Stored data
* * * * * * * * *

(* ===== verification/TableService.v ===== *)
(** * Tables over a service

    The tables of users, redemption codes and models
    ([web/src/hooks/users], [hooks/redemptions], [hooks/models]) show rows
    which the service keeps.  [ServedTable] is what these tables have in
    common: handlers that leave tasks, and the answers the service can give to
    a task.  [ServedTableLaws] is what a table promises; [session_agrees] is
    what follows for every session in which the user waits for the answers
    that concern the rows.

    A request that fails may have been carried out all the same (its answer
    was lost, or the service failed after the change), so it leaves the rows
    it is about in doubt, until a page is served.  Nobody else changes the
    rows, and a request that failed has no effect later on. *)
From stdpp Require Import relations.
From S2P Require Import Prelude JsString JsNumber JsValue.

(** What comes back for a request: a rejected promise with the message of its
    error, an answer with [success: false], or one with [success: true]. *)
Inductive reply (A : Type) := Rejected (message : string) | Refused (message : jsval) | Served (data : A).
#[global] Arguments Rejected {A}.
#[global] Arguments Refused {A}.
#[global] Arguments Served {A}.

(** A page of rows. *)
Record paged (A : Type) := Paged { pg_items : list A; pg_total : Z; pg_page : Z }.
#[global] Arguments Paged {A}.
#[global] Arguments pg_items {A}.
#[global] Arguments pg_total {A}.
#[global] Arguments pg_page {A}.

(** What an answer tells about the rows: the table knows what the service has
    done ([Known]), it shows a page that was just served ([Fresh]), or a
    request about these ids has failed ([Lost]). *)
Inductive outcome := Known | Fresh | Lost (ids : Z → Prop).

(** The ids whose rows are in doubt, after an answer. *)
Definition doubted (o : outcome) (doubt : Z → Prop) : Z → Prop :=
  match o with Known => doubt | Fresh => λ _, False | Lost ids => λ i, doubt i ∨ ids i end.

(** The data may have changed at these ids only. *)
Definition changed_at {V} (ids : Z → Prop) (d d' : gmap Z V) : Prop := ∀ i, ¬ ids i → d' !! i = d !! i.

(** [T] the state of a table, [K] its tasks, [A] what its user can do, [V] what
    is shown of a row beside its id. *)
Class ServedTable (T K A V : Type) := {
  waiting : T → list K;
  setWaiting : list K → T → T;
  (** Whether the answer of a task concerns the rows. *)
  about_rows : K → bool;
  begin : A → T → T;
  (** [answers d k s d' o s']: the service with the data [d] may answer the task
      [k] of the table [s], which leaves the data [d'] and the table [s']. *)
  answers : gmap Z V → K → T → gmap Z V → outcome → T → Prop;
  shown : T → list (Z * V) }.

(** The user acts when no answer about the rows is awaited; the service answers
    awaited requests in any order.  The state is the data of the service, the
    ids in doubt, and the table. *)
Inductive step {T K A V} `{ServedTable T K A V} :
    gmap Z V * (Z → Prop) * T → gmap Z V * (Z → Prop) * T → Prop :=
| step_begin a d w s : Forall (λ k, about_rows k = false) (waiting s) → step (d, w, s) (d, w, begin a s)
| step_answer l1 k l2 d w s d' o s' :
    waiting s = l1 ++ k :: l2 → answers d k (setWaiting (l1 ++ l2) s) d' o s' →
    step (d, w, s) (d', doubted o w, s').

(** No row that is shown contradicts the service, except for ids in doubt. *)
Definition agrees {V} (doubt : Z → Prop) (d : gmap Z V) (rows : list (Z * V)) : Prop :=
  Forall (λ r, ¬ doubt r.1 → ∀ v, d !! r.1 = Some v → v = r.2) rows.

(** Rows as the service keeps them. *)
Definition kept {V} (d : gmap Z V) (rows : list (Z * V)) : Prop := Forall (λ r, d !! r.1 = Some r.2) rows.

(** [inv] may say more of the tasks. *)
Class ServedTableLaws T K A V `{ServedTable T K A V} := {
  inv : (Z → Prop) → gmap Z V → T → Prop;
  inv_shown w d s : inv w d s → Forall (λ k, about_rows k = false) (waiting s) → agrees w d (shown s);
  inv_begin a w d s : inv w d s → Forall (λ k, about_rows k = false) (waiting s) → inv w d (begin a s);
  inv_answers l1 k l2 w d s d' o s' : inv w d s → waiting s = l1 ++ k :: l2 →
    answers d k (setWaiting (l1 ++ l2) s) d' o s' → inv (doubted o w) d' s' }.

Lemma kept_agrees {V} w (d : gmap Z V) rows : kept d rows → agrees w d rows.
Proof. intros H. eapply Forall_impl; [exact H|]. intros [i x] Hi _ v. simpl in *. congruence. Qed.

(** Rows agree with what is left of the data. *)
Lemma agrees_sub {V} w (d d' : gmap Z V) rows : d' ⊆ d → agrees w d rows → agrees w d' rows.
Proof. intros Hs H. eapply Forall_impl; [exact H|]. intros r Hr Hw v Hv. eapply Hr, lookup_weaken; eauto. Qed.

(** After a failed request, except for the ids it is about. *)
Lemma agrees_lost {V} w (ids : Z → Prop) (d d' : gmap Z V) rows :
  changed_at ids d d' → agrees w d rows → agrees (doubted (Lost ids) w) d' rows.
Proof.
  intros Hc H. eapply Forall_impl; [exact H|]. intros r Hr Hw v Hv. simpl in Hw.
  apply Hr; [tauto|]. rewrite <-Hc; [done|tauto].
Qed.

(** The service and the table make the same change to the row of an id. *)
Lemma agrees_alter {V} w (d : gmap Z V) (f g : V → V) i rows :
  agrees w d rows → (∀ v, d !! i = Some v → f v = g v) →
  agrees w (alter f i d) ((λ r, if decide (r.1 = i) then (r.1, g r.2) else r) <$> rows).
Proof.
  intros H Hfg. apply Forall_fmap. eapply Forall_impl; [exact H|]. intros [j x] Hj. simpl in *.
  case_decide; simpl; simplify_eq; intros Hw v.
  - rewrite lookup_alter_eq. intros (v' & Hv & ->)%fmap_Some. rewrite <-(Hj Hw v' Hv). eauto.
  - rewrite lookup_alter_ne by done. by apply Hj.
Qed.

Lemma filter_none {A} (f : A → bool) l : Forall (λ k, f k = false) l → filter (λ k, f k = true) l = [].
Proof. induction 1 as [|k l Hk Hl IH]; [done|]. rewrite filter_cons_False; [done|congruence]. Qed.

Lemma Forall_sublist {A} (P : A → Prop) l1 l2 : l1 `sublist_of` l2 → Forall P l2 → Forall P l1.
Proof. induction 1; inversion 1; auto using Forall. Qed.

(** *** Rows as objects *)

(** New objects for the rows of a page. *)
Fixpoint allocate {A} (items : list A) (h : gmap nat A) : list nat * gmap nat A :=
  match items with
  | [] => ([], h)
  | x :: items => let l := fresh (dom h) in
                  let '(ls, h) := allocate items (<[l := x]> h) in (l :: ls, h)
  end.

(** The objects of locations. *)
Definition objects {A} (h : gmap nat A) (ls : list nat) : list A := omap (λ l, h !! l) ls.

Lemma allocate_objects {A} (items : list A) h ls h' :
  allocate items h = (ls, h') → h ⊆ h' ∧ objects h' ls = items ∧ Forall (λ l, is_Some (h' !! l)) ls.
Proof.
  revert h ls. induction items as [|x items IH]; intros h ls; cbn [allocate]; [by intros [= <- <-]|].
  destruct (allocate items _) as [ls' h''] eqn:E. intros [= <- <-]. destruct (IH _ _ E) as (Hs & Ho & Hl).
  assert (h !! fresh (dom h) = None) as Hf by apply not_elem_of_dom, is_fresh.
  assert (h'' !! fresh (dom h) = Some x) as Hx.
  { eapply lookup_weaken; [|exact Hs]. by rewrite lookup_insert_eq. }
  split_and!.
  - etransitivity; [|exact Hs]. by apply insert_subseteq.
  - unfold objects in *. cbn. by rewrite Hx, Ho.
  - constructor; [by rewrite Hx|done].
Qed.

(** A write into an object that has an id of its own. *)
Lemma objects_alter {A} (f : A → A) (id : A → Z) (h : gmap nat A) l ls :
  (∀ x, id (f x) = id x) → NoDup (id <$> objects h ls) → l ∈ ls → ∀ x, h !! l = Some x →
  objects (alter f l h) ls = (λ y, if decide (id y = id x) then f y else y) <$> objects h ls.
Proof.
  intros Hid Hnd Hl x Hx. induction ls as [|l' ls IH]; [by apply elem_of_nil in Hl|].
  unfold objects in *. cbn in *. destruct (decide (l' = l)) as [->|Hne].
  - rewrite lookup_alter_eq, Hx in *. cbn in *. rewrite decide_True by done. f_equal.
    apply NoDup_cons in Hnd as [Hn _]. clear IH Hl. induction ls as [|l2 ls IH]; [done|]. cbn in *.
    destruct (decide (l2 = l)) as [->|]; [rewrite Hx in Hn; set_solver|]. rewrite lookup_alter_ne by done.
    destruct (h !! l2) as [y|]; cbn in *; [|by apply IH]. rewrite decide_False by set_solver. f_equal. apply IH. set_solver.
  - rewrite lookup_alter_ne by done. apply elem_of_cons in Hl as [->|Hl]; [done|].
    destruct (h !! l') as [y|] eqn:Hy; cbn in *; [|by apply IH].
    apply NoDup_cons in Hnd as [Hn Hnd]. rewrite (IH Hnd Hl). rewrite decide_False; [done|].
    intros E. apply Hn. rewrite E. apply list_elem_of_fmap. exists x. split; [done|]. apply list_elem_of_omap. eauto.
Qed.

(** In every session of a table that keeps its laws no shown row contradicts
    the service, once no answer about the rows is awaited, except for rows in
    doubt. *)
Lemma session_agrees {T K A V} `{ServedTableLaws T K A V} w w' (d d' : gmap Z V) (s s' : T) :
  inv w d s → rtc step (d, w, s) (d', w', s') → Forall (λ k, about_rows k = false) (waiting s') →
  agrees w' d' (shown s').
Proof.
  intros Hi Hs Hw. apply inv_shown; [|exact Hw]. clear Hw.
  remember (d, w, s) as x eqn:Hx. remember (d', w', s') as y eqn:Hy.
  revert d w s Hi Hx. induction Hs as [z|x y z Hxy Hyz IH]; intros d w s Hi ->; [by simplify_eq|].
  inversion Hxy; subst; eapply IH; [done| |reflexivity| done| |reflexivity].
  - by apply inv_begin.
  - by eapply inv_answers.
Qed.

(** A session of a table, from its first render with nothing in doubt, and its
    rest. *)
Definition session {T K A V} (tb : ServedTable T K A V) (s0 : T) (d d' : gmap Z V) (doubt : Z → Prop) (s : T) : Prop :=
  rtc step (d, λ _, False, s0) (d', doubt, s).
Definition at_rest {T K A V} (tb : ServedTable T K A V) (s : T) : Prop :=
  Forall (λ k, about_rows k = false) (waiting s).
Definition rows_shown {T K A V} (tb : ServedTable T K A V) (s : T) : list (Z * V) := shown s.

* * * * * * * * *

* WHAT TO WORK ON *
Check each line above for the word "destruct", and copy the lines where it appears.

* RESPONSE BOX *
  destruct (allocate items _) as [ls' h''] eqn:E. intros [= <- <-]. destruct (IH _ _ E) as (Hs & Ho & Hl).
  unfold objects in *. cbn in *. destruct (decide (l' = l)) as [->|Hne].
    destruct (decide (l2 = l)) as [->|]; [rewrite Hx in Hn; set_solver|]. rewrite lookup_alter_ne by done.
    destruct (h !! l2) as [y|]; cbn in *; [|by apply IH]. rewrite decide_False by set_solver. f_equal. apply IH. set_solver.
    destruct (h !! l') as [y|] eqn:Hy; cbn in *; [|by apply IH].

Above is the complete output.